A common critique of methods relying on memory is the degree to which recalled experiences are biased or incomplete. In the context of perceived product quality, we argue that this is of minor importance. While a given reconstruction from memory should be truthful (i.e., reflect what the participant really thinks), it seems less important, whether the reconstructed timeline as well as the reasons given are true (i.e. reflect what actually happened) as long as the participant is convinced that what she is reporting actually happened. This is because, we are foremost interested in subjective reconstructions because those (and not “objective” data) will be communicated to others as well as guide the individual's future activities. In other words, it may not matter how good a product is objectively, it is the “subjective”, the “experienced”, which matters (Hassenzahl et al., 2006). See also Norman (2009). To give a further example: Redelmeier and Kahneman (1996) found retrospective assessment of the pain experienced during colonoscopy to be biased. People put an extra weight on the most painful moment and the end of the examination. This has interesting consequences. One can, for example, deliberately prolong the examination (something not approved by the patients), but make sure that these last, additional 2 min are not painful. The consequence is an overall assessment of the examination as less painful compared to people without the additional 2 min. While this is clearly a bias, people simply have no memory for all the moments they experience, but will remember their overall impression of the examination. The retrospective judgment is more real to them than what actually happened. While the validity of remembered experiences may not be crucial, their consistency across multiple recalls is. It seems at least desirable that participants would report their experiences consistently over multiple trials. If recall would be purely “random”, the value of respective reports for design would be questionable. In other words, what we remember might be different from what we experienced; however, as long as these memories are consistent over multiple recalls, they provide valuable information.

In the area of critical incident research, interviewing techniques have been developed with the aim to assist participants in remembering more details of and contextual information around experienced critical incidents (Edvardsson and Roos, 2001). However, interviews in general, however, need substantial skills and resources. It, thus, seems desirable to create a self-reporting approach. Consequently, this paper presents iScale, a survey tool that was designed to increase participants' effectiveness in reconstructing their experiences with a product over time. iScale uses a graphical representation of change over time as a major support (i.e., time-line graphing). Other than previous approaches (von Wilamowitz-Moellendorff et al., 2006, Kujala et al., 2011), the employed procedure is more firmly grounded on theory, actually deriving variants of the procedure based on competing theoretical models of the retrospective reconstruction of episodes and experiences from memory. Graphing is assumed to support the reconstruction process through what Goldschmidt (1991) calls interactive imagery (i.e., “the simultaneous or almost simultaneous production of a display and the generation of an image that it triggers”). The idea of using graphing as an approach to introspecting on past emotional experiences can be traced back to Sonnemans and Frijda (1994).

We begin with laying out two different ways of obtaining retrospective reconstructions of experiences and their theoretical foundation. We then present the results of two studies. Study 1 acquired a qualitative understanding of the use of iScale in comparison to its analog equivalent (i.e. free-hand graphing). Study 2 assessed how iScale compares to an experience reporting tool without graphic support, which, can be seen as a control condition to assess the impact of iScale on participants' effectiveness and test–retest consistency in reconstructing experiences.

Section snippets

Reconstructing experiences from memory

Memory was for long understood as a faithful account of past events, which can be reproduced, when trying to remember details of the past. This idea was first challenged by Bartlett (1932). He described remembering as an act of reconstruction, which never produces the exact past event, but instead alters representation of the event with every attempt to recall. Bartlett (1932) asked participants to recall an unfamiliar story told 20 h earlier. The recalled stories differed from the original in

Study 1: Understanding graphing as a tool for the reconstruction of experiences

The first study aims at a qualitative understanding of graphing as a support for the reconstruction of experiences. It compares the two iScale tools to free-hand graphing.

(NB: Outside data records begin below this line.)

(** The loop over the epochs; the second component is the epoch of the
    [break], if any. *)
Fixpoint run_loop (loss_of : nat → P → R) (update : nat → P → P)
    (patience : nat) (epochs : list nat) (st : run_state)
  : run_state * option nat :=
  match epochs with
  | [] => (st, None)
  | epoch :: rest =>
      let st' := epoch_step loss_of update epoch st in
      if decide (Train.cnt_wait (stop st') = patience)
      then (st', Some epoch)
      else run_loop loss_of update patience rest st'
  end.

(** The parameters at the start of epoch [e]. *)
Fixpoint params_at (update : nat → P → P) (θ0 : P) (e : nat) : P :=
  match e with
  | 0 => θ0
  | S e' => update e' (params_at update θ0 e')
  end.

(** [model.load_state_dict(torch.load('model.pkl'))]: fails without a
    file. *)
Definition restore (st : run_state) : option P := saved st.
End Checkpoint.

Section Probe.
Context {R : Type} `{Scalar R}.

(** [torch.sum(preds == test_lbls)]. *)
Definition correct (preds test_lbls : list nat) : nat :=
  length (filter (λ p, p.1 = p.2) (zip preds test_lbls)).

(** [acc * 100] with
    [acc = torch.sum(preds == test_lbls).float() / test_lbls.shape[0]]. *)
Definition accuracy (preds test_lbls : list nat) : R :=
  smul (sdiv (sof_Z (Z.of_nat (correct preds test_lbls)))
             (sof_Z (Z.of_nat (length test_lbls))))
       (sof_Z 100).
End Probe.
End Epoch.

(** ** Small rational inputs for the worked instances *)

Module Examples.
Open Scope Q_scope.

(** A discriminator with the identity as bilinear weight, two summaries
    and four embeddings of one graph with three nodes and two features. *)
Definition disc : Discriminator.t Q := Discriminator.Build [[1; 0]; [0; 1]] 0.
Definition c1 : T2 Q := [[1; 1]].
Definition c2 : T2 Q := [[2; 2]].
Definition h1 : T3 Q := [[[1; 0]; [0; 1]; [1; 1]]].
Definition h2 : T3 Q := [[[2; 0]; [0; 2]; [2; 2]]].
Definition h3 : T3 Q := [[[3; 0]; [0; 3]; [3; 3]]].
Definition h4 : T3 Q := [[[4; 0]; [0; 4]; [4; 4]]].
Lemma contains_substring (s : string) (i m : nat) :
  i + m <= String.length s -> contains (String.substring i m s) s = true.
Proof.
  revert i. induction s as [|c s IH]; intros i Hi.
  - simpl in Hi. assert (i = 0) by lia. assert (m = 0) by lia. subst. reflexivity.
  - destruct i as [|i].
    + apply contains_of_prefix, prefix_substring0. simpl in Hi |- *. lia.
    + change (String.substring (S i) m (String c s)) with (String.substring i m s).
      apply contains_cons, IH. simpl in Hi. lia.
Qed.

Lemma substrings_ge2_contained (a s : string) :
  In s (substrings_ge2 a) -> contains s a = true.
Proof.
  unfold substrings_ge2. rewrite in_flat_map. intros [i [Hi Hs]].
  apply in_map_iff in Hs as [j [<- Hj]]. apply in_seq in Hi, Hj.
  unfold slice. apply contains_substring. lia.
Qed.

Lemma intersect_loop_spec (base : string) (cur others : list string) (s : string) :
  In s (intersect_loop base cur others) ->
  In s cur /\ forall o, In o others -> contains s o = true.
Proof.
  revert cur. induction others as [|o others IH]; intros cur Hin; simpl in Hin.
  - split; [exact Hin|]. intros o [].
  - destruct (filter (fun s => mem s (common_substrings base o)) cur) as [|x xs] eqn:E;
      [contradiction|].
    apply IH in Hin as [Hin Hall]. rewrite <- E in Hin.
    apply filter_In in Hin as [Hcur Hm].
    split; [exact Hcur|]. intros o' [<-|Ho']; [|now apply Hall].
    apply mem_true_iff in Hm. unfold common_substrings in Hm.
    apply in_set_of, filter_In in Hm. tauto.
Qed.
(** * Frame-batch analysis pipeline of [backend/app/services/gpt_service.py]

    A shallow embedding of [GPTService]: the prompt resolver
    ([_build_full_prompt]), the response interpreter ([_strip_markdown_code_blocks],
    [_repair_json], the parsing part of [analyze_frame]), the batch call
    ([analyze_frame_batch]) and the batch planner and executor
    ([batch_analyze_frames]).

    Conventions.
    - A Python [str] is a Rocq [string]: the sequence of bytes of its UTF-8
      encoding.  Searching, splitting at a found position and concatenation
      commute with that encoding.  Whitespace is the ASCII part of
      [str.isspace], [lower] acts on ASCII letters, and the two previews cut
      at a fixed length count bytes.
    - A Python [dict] used as a frame is a [gmap string value]; a decoded JSON
      object keeps its keys in insertion order (an association list).
    - [s.find(t)] returns [option nat], [None] standing for [-1].
    - The outside world (files, database, the model endpoint, the clock) is an
      oracle threaded through a state and error monad. *)

From Stdlib Require Import ZArith QArith Ascii String List Lia.
From stdpp Require Import base option list strings gmap sorting.

#[local] Set Warnings "-register-all".
Local Open Scope Z_scope.
Local Open Scope nat_scope.
(** * The view-line renderer and the marker navigation of the editor,
      embedded and verified

    Sources: [src/vs/editor/common/viewLayout/viewLineRenderer.ts] and
    [src/vs/editor/contrib/gotoError/browser/gotoError.ts].

    [renderLine] turns one line of text, cut into styling parts, into a markup
    string and a table that gives, for every character index, the horizontal
    offset of that character inside its part.  [MarkerModel] keeps the
    markers of a file and steps through them; [MessageWidget] lays out the
    message of the current one.

    Conventions of the embedding.
    - A JavaScript string is the list of its UTF-16 code units ([list Z]).
    - The integer-valued numbers of the renderer ([tabSize],
      [stopRenderingLineAfter], [startIndex], the loop counters) are in [Z];
      a number computed from them may be [NaN] (the remainder by a zero tab
      size), so the running offsets have type [num].
    - [spaceWidth] is a pixel width, in general a fraction: its type, its
      product with a glyph count and its conversion to text are parameters of
      the development ([pixels], [pxMul], [pxText]).
    - An array is a list of slots; a slot that was never written is a hole
      ([None]).  Writing past the end extends the array, as JavaScript does.
    - [throw] is the [Throw] constructor of [completion].
    - The fields of a class that its methods write are a record, which the
      methods take and return. *)

From Stdlib Require Import ZArith String Ascii DecimalString Lia.
From stdpp Require Import base tactics option list.

Local Open Scope Z_scope.

(** ** JavaScript strings *)

Abbreviation jsstring := (list Z).

(** The code units of an ASCII literal of the source. *)
Definition lit (s : string) : jsstring :=
  map (fun a => Z.of_N (N_of_ascii a)) (list_ascii_of_string s).

(** The double quote, which the literals of the markup contain. *)
Definition dquote : jsstring := [34].

(** [s.charAt(i)]: the empty string when [i] is out of range. *)
Definition charAt (s : jsstring) (i : nat) : jsstring :=
  match s !! i with
  | Some c => [c]
  | None => []
  end.

Fixpoint startsWith (needle hay : jsstring) : bool :=
  match needle, hay with
  | [], _ => true
  | _ :: _, [] => false
  | n :: needle', h :: hay' => (n =? h) && startsWith needle' hay'
  end.

(** [hay.indexOf(needle)], counted from [i]: the first position at which
    [needle] occurs, or [-1]. *)
Fixpoint indexOfFrom (needle hay : jsstring) (i : Z) : Z :=
  if startsWith needle hay then i
  else match hay with
       | [] => -1
       | _ :: hay' => indexOfFrom needle hay' (i + 1)
       end.

Definition indexOf (hay needle : jsstring) : Z := indexOfFrom needle hay 0.

(** ** JavaScript numbers, as far as the renderer computes with them *)

Inductive num : Type :=
| Int (z : Z)
| NaN.

Definition num_add (a b : num) : num :=
  match a, b with
  | Int x, Int y => Int (x + y)
  | _, _ => NaN
  end.

Definition num_sub (a b : num) : num :=
  match a, b with
  | Int x, Int y => Int (x - y)
  | _, _ => NaN
  end.

(** [a % b]: the sign follows the dividend; the remainder by zero is [NaN]. *)
Definition num_rem (a b : num) : num :=
  match a, b with
  | Int x, Int y => if y =? 0 then NaN else Int (Z.rem x y)
  | _, _ => NaN
  end.

(** [a === k] for an integer constant [k]. *)
Definition num_is (a : num) (k : Z) : bool :=
  match a with
  | Int x => x =? k
  | NaN => false
  end.

(** [a < k]; every comparison with [NaN] is false. *)
Definition num_ltb (a : num) (k : Z) : bool :=
  match a with
  | Int x => x <? k
  | NaN => false
  end.

(** [a > k] *)
Definition num_gtb (a : num) (k : Z) : bool :=
  match a with
  | Int x => k <? x
  | NaN => false
  end.

(** How often [while (n > 0) { ...; n-- }] runs its body. *)
Definition iterations (n : num) : nat :=
  match n with
  | Int x => Z.to_nat x
  | NaN => 0%nat
  end.

(** [s.charCodeAt(i)]: [NaN] when [i] is out of range. *)
Definition charCodeAt (s : jsstring) (i : nat) : num :=
  match s !! i with
  | Some c => Int c
  | None => NaN
  end.

(** [String.fromCharCode(n)]: the argument is reduced to 16 bits, [NaN] to 0. *)
Definition fromCharCode (n : num) : jsstring :=
  match n with
  | Int x => [x mod 65536]
  | NaN => [0]
  end.

(** ** JavaScript arrays of numbers *)

Abbreviation jsarray := (list (option num)).

(** [a[i] = v]: replaces slot [i], or extends the array up to [i], leaving
    holes in between. *)
Definition array_set (i : nat) (v : num) (a : jsarray) : jsarray :=
  if decide (i < length a)%nat then <[i := Some v]> a
  else a ++ replicate (i - length a) None ++ [Some v].

(** [a.push(v)] *)
Definition array_push (v : num) (a : jsarray) : jsarray := a ++ [Some v].

(** ** Character codes *)

(** Modelled from the spec: the enumeration [CharCode] of
    [vs/base/common/charCode] is imported by the renderer and is not among the
    sources.  Each member is the UTF-16 code unit of the character that its
    name and the specification denote; the designated hard space is U+00A0,
    the no-break space. *)
Module CharCode.
Definition Null : Z := 0.
Definition Tab : Z := 9.
Definition CarriageReturn : Z := 13.
Definition Space : Z := 32.
Definition Ampersand : Z := 38.
Definition LessThan : Z := 60.
Definition GreaterThan : Z := 62.
Definition HardSpace : Z := 160.
Definition LINE_SEPARATOR_2028 : Z := 8232.
Definition UTF8_BOM : Z := 65279.
End CharCode.

(** ** Data model *)

(** Modelled from the spec: the class [ViewLineToken] of
    [vs/editor/common/core/viewLineToken] is not among the sources; the
    renderer reads its two fields [startIndex] and [type]. *)
Record ViewLineToken : Type := mkToken {
  startIndex : Z;
  type : jsstring
}.

Inductive RenderWhitespace : Type :=
| rw_none
| rw_boundary
| rw_all.

Definition isNone (m : RenderWhitespace) : bool :=
  match m with
  | rw_none => true
  | _ => false
  end.

Record RenderLineOutput : Type := mkOutput {
  charOffsetInPart : jsarray;
  lastRenderedPartIndex : Z;
  output : jsstring
}.

(** The result of a call: a value, or the one error the renderer throws. *)
Inductive completion : Type :=
| Returned (r : RenderLineOutput)
| Throw (message : jsstring).

(** The locals of [renderLineActual] that live across loop iterations.
    [offsetInPart] is the local [charOffsetInPart]; the field of that name
    belongs to [RenderLineOutput]. *)
Record locals : Type := mkLocals {
  charIndex : nat;
  out : jsstring;
  charOffsetInPartArr : jsarray;
  offsetInPart : num;
  tabsCharDelta : num
}.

Study 2: benefits and drawbacks of the constructive and the value-account version of iScale

While iScale appeared to be a viable alternative to free hand graphing, the comparative benefits and drawbacks of both iScale variants merited a second study. We compared the constructive and the value-account version of iScale to a control condition that entailed reporting one's experiences with a product without any support through graphing. We focused on the number, the richness, and the test–retest consistency of the elicited experience reports.

Conclusion and future work

This paper has presented iScale, a graphing tool to elicit change in product perception and evaluation over time. It took the general approach of retrospective reconstruction of users' experiences as an alternative to longitudinal studies. More specifically, the tool was designed with the aim of increasing participants' effectiveness in recalling their experiences with a product.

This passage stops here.